Intelligent Storage Startup Qumulo Raises $30M More

Scale-out storage technology developer Qumulo on Tuesday unveiled it has raised $30 million in new funding to help expand the company's geographic reach and its sales representation.

The new funding brings the Seattle-based storage startup to over $130 million raised to date, and it comes as the company is showing strong momentum, said CEO Bill Richter.

"We're focused on investing in our growth," Richter said. Qumulo isn't yet profitable, but the CEO said it has a "substantial" number of installations and saw the number of petabytes of its storage installed grow by 425 percent between 2015 and 2016.

[Related: Qumulo Closes $32.5M Funding Round To Build Channel, Market For Data-Aware Scale-Out NAS]
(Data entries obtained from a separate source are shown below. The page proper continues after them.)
Lemma dirs_loop_children level : ∀ ds root t root1 t1 cs,
  dirs_loop cfg level ds root t = Ok (root1, t1) →
  children root = Some cs →
  ∃ more, children root1 = Some (cs ++ more) ∧
    Forall (linked_from cfg level ds) more.
Proof.
  induction ds as [|[d walk] ds IH]; intros root t root1 t1 cs Hloop Hcs.
  - simpl in Hloop. injection Hloop as <- <-. exists []. by rewrite app_nil_r.
  - simpl in Hloop.
    destruct (dir_step cfg level root t (d, walk)) as [[root0 t0]|] eqn:Hstep;
      simpl in Hloop; [|done].
    destruct (dir_step_children _ _ _ _ _ _ _ _ Hstep Hcs) as [Hcs0|(d1 & Hcs0 & Hd1)].
    + destruct (IH _ _ _ _ _ Hloop Hcs0) as (more & Hc & Hall).
      exists more. split; [done|].
      eapply Forall_impl; [exact Hall|]. intros x. apply linked_from_mono.
      intros dw Hdw. by apply list_elem_of_further.
    + destruct (IH _ _ _ _ _ Hloop Hcs0) as (more & Hc & Hall).
      exists (d1 :: more). split; [by rewrite <- app_assoc in Hc|].
      constructor.
      * revert Hd1. apply linked_from_mono.
        intros dw ->%list_elem_of_singleton. apply list_elem_of_here.
      * eapply Forall_impl; [exact Hall|]. intros x. apply linked_from_mono.
        intros dw Hdw. by apply list_elem_of_further.
Qed.

Lemma at_depth_leaf k n :
  children n = None → is_dir n = false →
  ∀ x, x ∈ at_depth k n → is_dir x = false.
Proof.
  intros Hc Hd x. destruct k as [|k]; simpl.
  - by intros ->%list_elem_of_singleton.
  - rewrite Hc. by intros ?%elem_of_nil.
Qed.

Lemma truncate_truncated d : children d = Some [] → truncated (truncate d).
Proof. intros Hc. by split_and!. Qed.

Lemma _gather_depth_limited : ∀ e, depth_limited md5_hexdigest cfg e.
Proof.
  apply Entry_nested_ind.
  intros r err entries IH level root t D t' Hrun Hfresh Hlevel n Hn Hdir.
  rewrite _gather_eq in Hrun. cbv zeta in Hrun.
  pose proof (gather_enter_result cfg level root t) as (_ & Hc1 & _).
  destruct (gather_enter cfg level root t) as [root1 t1]. cbn [fst snd] in *.
  rewrite Hfresh in Hc1.
  replace (Z.to_nat (access_level cfg - level + 1))
    with (S (Z.to_nat (access_level cfg - level))) in Hn by lia.
  simpl in Hn.
  destruct err as [message|].
  { injection Hrun as <- <-. rewrite Hc1 in Hn. by apply elem_of_nil in Hn. }
  destruct (files_loop _ _ _ _) as [[root2 t2]|] eqn:Hfl; simpl in Hrun; [|done].
  assert (∃ linked, children root2 = Some linked ∧
    ∀ f, f ∈ linked → children f = None ∧ is_dir f = false) as (linked & Hc2 & Hfiles).
  { destruct (children_files_loop cfg _ _ _ _ _ _ Hfl Hc1) as (linked & Hc & Hin).
    exists linked. split; [done|]. intros f Hf. apply Hin in Hf.
    apply list_elem_of_filter in Hf as [Hp Hf].
    apply list_elem_of_fmap in Hf as (x & -> & _).
    apply andb_prop_elim in Hp as [Hp _]. apply negb_prop_elim in Hp.
    assert (is_dir (Node_init md5_hexdigest (path_join (path root1) (d_name (raw_of x)))
              (Some (path root1)) (raw_of x)) = false) as Hnd.
    { apply Node_init_not_to_dir. by destruct (is_to_dir _). }
    split; [by apply Node_init_leaf | done]. }
  destruct (dirs_loop_children level _ _ _ _ _ _ Hrun Hc2) as (more & HcD & Hmore).
  rewrite HcD in Hn. rewrite map_app, concat_app in Hn.
  apply elem_of_app in Hn as [Hn|Hn].
  - apply elem_of_concat in Hn as (l & Hn & Hl).
    apply list_elem_of_fmap in Hl as (f & -> & Hf).
    destruct (Hfiles f Hf) as [Hcf Hdf].
    by rewrite (at_depth_leaf _ f Hcf Hdf n Hn) in Hdir.
  - apply elem_of_concat in Hn as (l & Hn & Hl).
    apply list_elem_of_fmap in Hl as (d1 & -> & Hd1).
    rewrite Forall_forall in Hmore.
    destruct (Hmore d1 Hd1) as (d & walk & Hin & Hcase).
    apply list_elem_of_filter in Hin as [Hp Hin].
    apply list_elem_of_fmap in Hin as (x & Heq & Hx). injection Heq as -> ->.
    apply andb_prop_elim in Hp as [Hp _]. cbn [fst] in Hp.
    destruct Hcase as [[Hlink ->]|(Hlink & t0 & t0' & Henter)].
    + pose proof (Node_init_link _ _ _ _ Hlink) as Hnd.
      rewrite (at_depth_leaf _ _ (Node_init_leaf _ _ _ _ Hnd) Hnd n Hn) in Hdir. done.
    + assert (children (Node_init md5_hexdigest (path_join (path root1) (d_name (raw_of x)))
                (Some (path root1)) (raw_of x)) = Some []) as Hfresh'.
      { apply Node_init_dir; [by destruct (is_to_dir _) | done]. }
      unfold dir_enter in Henter.
      destruct (Z.ltb_spec level (access_level cfg)) as [Hlt|Hge].
      * rewrite Forall_forall in IH.
        apply (IH x Hx (level + 1) _ t0 d1 t0' Henter Hfresh'); [lia | | done].
        by replace (access_level cfg - (level + 1) + 1) with (access_level cfg - level) by lia.
      * injection Henter as <- <-.
        replace (Z.to_nat (access_level cfg - level)) with 0%nat in Hn by lia.
        simpl in Hn. apply list_elem_of_singleton in Hn as ->.
        by apply truncate_truncated.
Qed.
End depth_limit.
Qumulo was formed in 2012 by key veterans of Dell EMC's Isilon scale-out NAS business. In 2015, it announced a scalable NAS offering with an integrated database that provides the ability for an enterprise to answer any questions about what is stored, without needing to scan the data for metadata that must be stored and managed separately.

Qumulo's technology is 100-percent software-defined, and currently runs on hardware supplied by the company or on HPE's Apollo appliances, Richter said. HPE and Qumulo both sell the combined solution. Over time, the company plans to expand the number of x86-based hardware appliances with which the software is certified, he said.

The technology is built for modern scaling requirements with the ability to manage billions of large and small files in a single file system, he said. It includes data awareness via data analytics built into the file system, he said.

The new funding boost shows Qumulo to be a very healthy storage partner, said Sandy Nasseri, founder and CEO at MelroseMAC, a Hollywood, Calif.-based solution provider and Qumulo channel partner focused heavily on the media and entertainment market.

Qumulo, whose storage MelroseMAC has installed in such companies as Disney, Sony, Warner Brothers, and Fox, is unique in that all its support is done in the U.S., Nasseri told CRN.

"That's important for us," she said. "We run 24-by-7. We've actually used Qumulo's support at 10:30 p.m. And you know, that was on a Friday night."